Long-term care man refused use of hi-tech wheelchair by hospital
A man left quadriplegic by cerebral palsy will celebrate his 60th birthday today in the King Edward VII Memorial Hospital, where he has spent most of his life and his family thanked the staff for his long-term care.
But Carla Franklin, his sister, questioned why hospital authorities had denied Luke Caines the use of a $17,000 custom-fit powered wheelchair — which meant he had spent much of his recent life confined to a bed because he cannot support his head and neck on his own.
Ms Franklin said the hospital had “no right” to keep Mr Caines from using the powered wheelchair.
She added: “Our family appreciates the management and staff for caring for our brother over these many years.”
But Ms Franklin said: “Currently, the situation is the hospital has deemed his chair unsafe.
“It might be that they don’t want him to operate it himself, but he can still sit in it.”
She added Mr Caines was “forced to stay in his bed” as a result.
Ms Franklin said: “I have been fighting the hospital almost two years.
“The chair is specifically designed for him. There’s no doubt it’s safer than what he’s dealing with now.”
Ms Franklin said her brother, who was born prematurely, has been a ward of the hospital for more than 45 years since the death of their mother.
She added there was “no facility in Bermuda for him” other than the hospital, where he is in the Perry ward.
The switch at King Edward VII Memorial Hospital to the new acute care wing in 2014 came with a downgrade for one of the hospital’s longest residents, whose condition was misdiagnosed due to the lack of knowledge about cerebral palsy in the 1960s.
Ms Franklin said doctors did not believe he would survive.
She added Bermuda has never had a centre that can cater to someone with Mr Caines’ level of disability – except the King Edward, where his difficulties have been worsened by the unavoidable restrictions for vulnerable patients because of the Covid-19 pandemic.
Ms Franklin said: “Luke is the same all the time – he is OK, and generally happy.
“Obviously he’d prefer not to be there, but he is not an unhappy person. But every time I go there he is in his bed, and he hates that.”
She said her brother had a private room before the 2014 changes at the hospital, which resulted in him being moved to a public ward.
Ms Franklin said other factors, such as the loss of his wheelchair because he was “bumping into things” had increased Mr Caines’ difficulties.
She added: “His only friends in there are the staff. They are the ones who keep his spirits up. Otherwise it’s getting worse for him because he isn’t moving about.”
A spokeswoman for the Bermuda Hospitals Board said that “strict patient confidentiality” meant individual patients could not be discussed.
But she added: “It is important to note that patients are assessed by our allied health professional as needed to determine the appropriate equipment for their needs, including beds and chairs.
“The medical, physical and mental condition of patients are considered in these assessments.

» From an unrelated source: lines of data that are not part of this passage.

(** The digits of a code point, one by one. *)
Lemma hex_digits_text hs y : forall cp, 0 <= cp -> (cp + 1) * 16 ^ zlen hs <= 65536 ->
  hex_digits (length hs) (hs ++ y) cp = Ret (if forallb is_hex hs then Some (foldl (fun n h => n * 16 + hex_value h) cp hs) else None).
Proof.
  induction hs as [|h hs IH]; intros cp Hc Hm; [done|]. cbn [length hex_digits look app obind tl forallb foldl].
  rewrite zlen_cons in Hm. pose proof (zlen_nonneg hs). rewrite Z.pow_add_r in Hm by lia. change (16 ^ 1) with 16 in Hm.
  assert (0 < 16 ^ zlen hs) by (apply Z.pow_pos_nonneg; lia). assert (cp < 4096) by nia.
  assert (N : is_hex h = true -> 0 <= cp * 16 + hex_value h /\ (cp * 16 + hex_value h + 1) * 16 ^ zlen hs <= 65536).
  { intros Hh%hex_value_range. split; [lia|]. assert (cp * 16 + hex_value h + 1 <= (cp + 1) * 16) by lia. nia. }
  unfold is_hex, hex_value in N |- *. destruct (is_digit h) eqn:D.
  { apply is_digit_range in D. destruct (N eq_refl). rewrite decide_True by (chars; lia).
    rewrite hex_step by (chars; lia). simpl orb. simpl andb. by rewrite IH. }
  assert (~ 48 <= h <= 57) by (intros X; apply is_digit_range in X; congruence). rewrite decide_False by (chars; lia). simpl orb in *.
  destruct (decide (ch "a" <= h <= ch "f")) as [D2|D2].
  { rewrite bool_decide_eq_true_2 in * by done. destruct (N eq_refl). rewrite hex_step by (revert D2; chars; lia). simpl. by rewrite IH. }
  rewrite (bool_decide_eq_false_2 (ch "a" <= h <= ch "f")) in * by done. simpl orb in *.
  destruct (decide (ch "A" <= h <= ch "F")) as [D3|D3].
  { rewrite bool_decide_eq_true_2 in * by done. destruct (N eq_refl). rewrite hex_step by (revert D3; chars; lia). simpl. by rewrite IH. }
  by rewrite bool_decide_eq_false_2.
Qed.

Lemma code_point_text h1 h2 h3 h4 y : hex_digits 4 (h1 :: h2 :: h3 :: h4 :: y) 0 = Ret (code_point [h1; h2; h3; h4]).
Proof. apply (hex_digits_text [h1; h2; h3; h4] y 0); [lia|vm_compute; done]. Qed.

Lemma utf8_length cp : 1 <= zlen (utf8 cp) <= 3.
Proof. unfold utf8. repeat case_decide; by vm_compute. Qed.

(** ** Strings *)

(** The sizes that the buffer of a string of [n] characters may have. *)
Definition doubling (cap n : Z) : Prop := exists k, 0 <= k /\ cap = 64 * 2 ^ k /\ (cap = 64 \/ cap < 2 * n).

(** The characters [t] in the buffer at [x]. *)
Definition holds (x : addr) (t : bytes) (buf : sbuf) : Prop :=
  exists room, sb_buf buf = Some (Block x (t ++ room)) /\ sb_cap buf = zlen t + zlen room /\ sb_len buf = zlen t /\
    doubling (sb_cap buf) (zlen t) /\ sb_cap buf <= PTRDIFF_MAX.

(** The terminator does not fit exactly when the length is one of those of [overruns]. *)
Lemma doubling_full cap n : doubling cap n -> n <= cap -> 0 <= n -> overruns n = bool_decide (n = cap).
Proof.
  intros (k & Hk & E & H) Hle Hn. unfold overruns. apply bool_decide_ext. assert (64 * 2 ^ k = 2 ^ (6 + k)) as E6 by (by rewrite Z.pow_add_r by lia).
  rewrite E6 in E. split.
  - intros [H64 El]. destruct H as [H|H]; [lia|]. assert (0 <= Z.log2 n) by apply Z.log2_nonneg.
    assert (Z.log2 n <= 6 + k) by (apply (Z.pow_le_mono_r_iff 2 (Z.log2 n) (6 + k)); rewrite <- ?El, <- ?E; lia).
    assert (6 + k < Z.log2 n + 1) by (apply (Z.pow_lt_mono_r_iff 2 (6 + k) (Z.log2 n + 1)); rewrite ?Z.pow_add_r by lia; rewrite <- ?El, <- ?E6, <- ?E; lia).
    replace (6 + k) with (Z.log2 n) in E by lia. lia.
  - intros ->. rewrite E. split; [rewrite <- E6; assert (0 < 2 ^ k) by (apply Z.pow_pos_nonneg; lia); lia|]. by rewrite Z.log2_pow2 by lia.
Qed.

Lemma doubling_grow cap n d : doubling cap n -> n <= cap -> 0 <= d -> doubling (if decide (n + d <= cap) then cap else cap * 2) (n + d).
Proof.
  intros (k & Hk & E & H) Hn Hd. case_decide.
  - exists k. split; [done|]. split; [done|]. lia.
  - exists (k + 1). split; [lia|]. rewrite Z.pow_add_r by lia. split; lia.
Qed.

Lemma put_bytes_spec x : forall xs t room cap, zlen xs <= zlen room -> zlen t + zlen room < two64 ->
  exists room', put_bytes xs (mk_sbuf (Some (Block x (t ++ room))) cap (zlen t)) = Ret (mk_sbuf (Some (Block x ((t ++ xs) ++ room'))) cap (zlen (t ++ xs))) /\
    zlen room' = zlen room - zlen xs.
Proof.
  induction xs as [|y xs IH]; intros t room cap Hl Hm.
  { exists room. rewrite app_nil_r. split; [done|]. unfold zlen. simpl. lia. }
  rewrite zlen_cons in Hl. pose proof (zlen_nonneg xs). pose proof (zlen_nonneg t). destruct (room_cons room) as (z & room1 & -> & L); [lia|]. cbn [put_bytes sb_buf sb_len sb_cap].
  rewrite pset_emit by done. cbn [obind]. rewrite zlen_cons in *. rewrite u64_small by lia.
  destruct (IH (t ++ [y]) room1 cap) as (room' & E & L'); [lia|zl|].
  exists room'. replace (zlen t + 1) with (zlen (t ++ [y])) by zl. rewrite E, <- (app_assoc t [y] xs). split; [done|]. rewrite ?zlen_cons. lia.
Qed.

“Only options deemed safe for the patient are used.”
The spokeswoman said patients’ needs could change as they aged.
She said: “Many residents in BHB long term care benefit from public rooms, as it helps provide them stimulation and social interaction.”
Mr Caines will be unable to leave the hospital today to celebrate his milestone birthday because of pandemic precautions.
But Ms Franklin said wellwishers would be able to drive by the hospital later today, where Mr Caines will be able to see family and friends from the hospital entrance.
She added: “It will be a brief event, and we can’t touch him. Some of us will pass gifts through one of the hospital workers.
“And, of course, we will send him a cake.”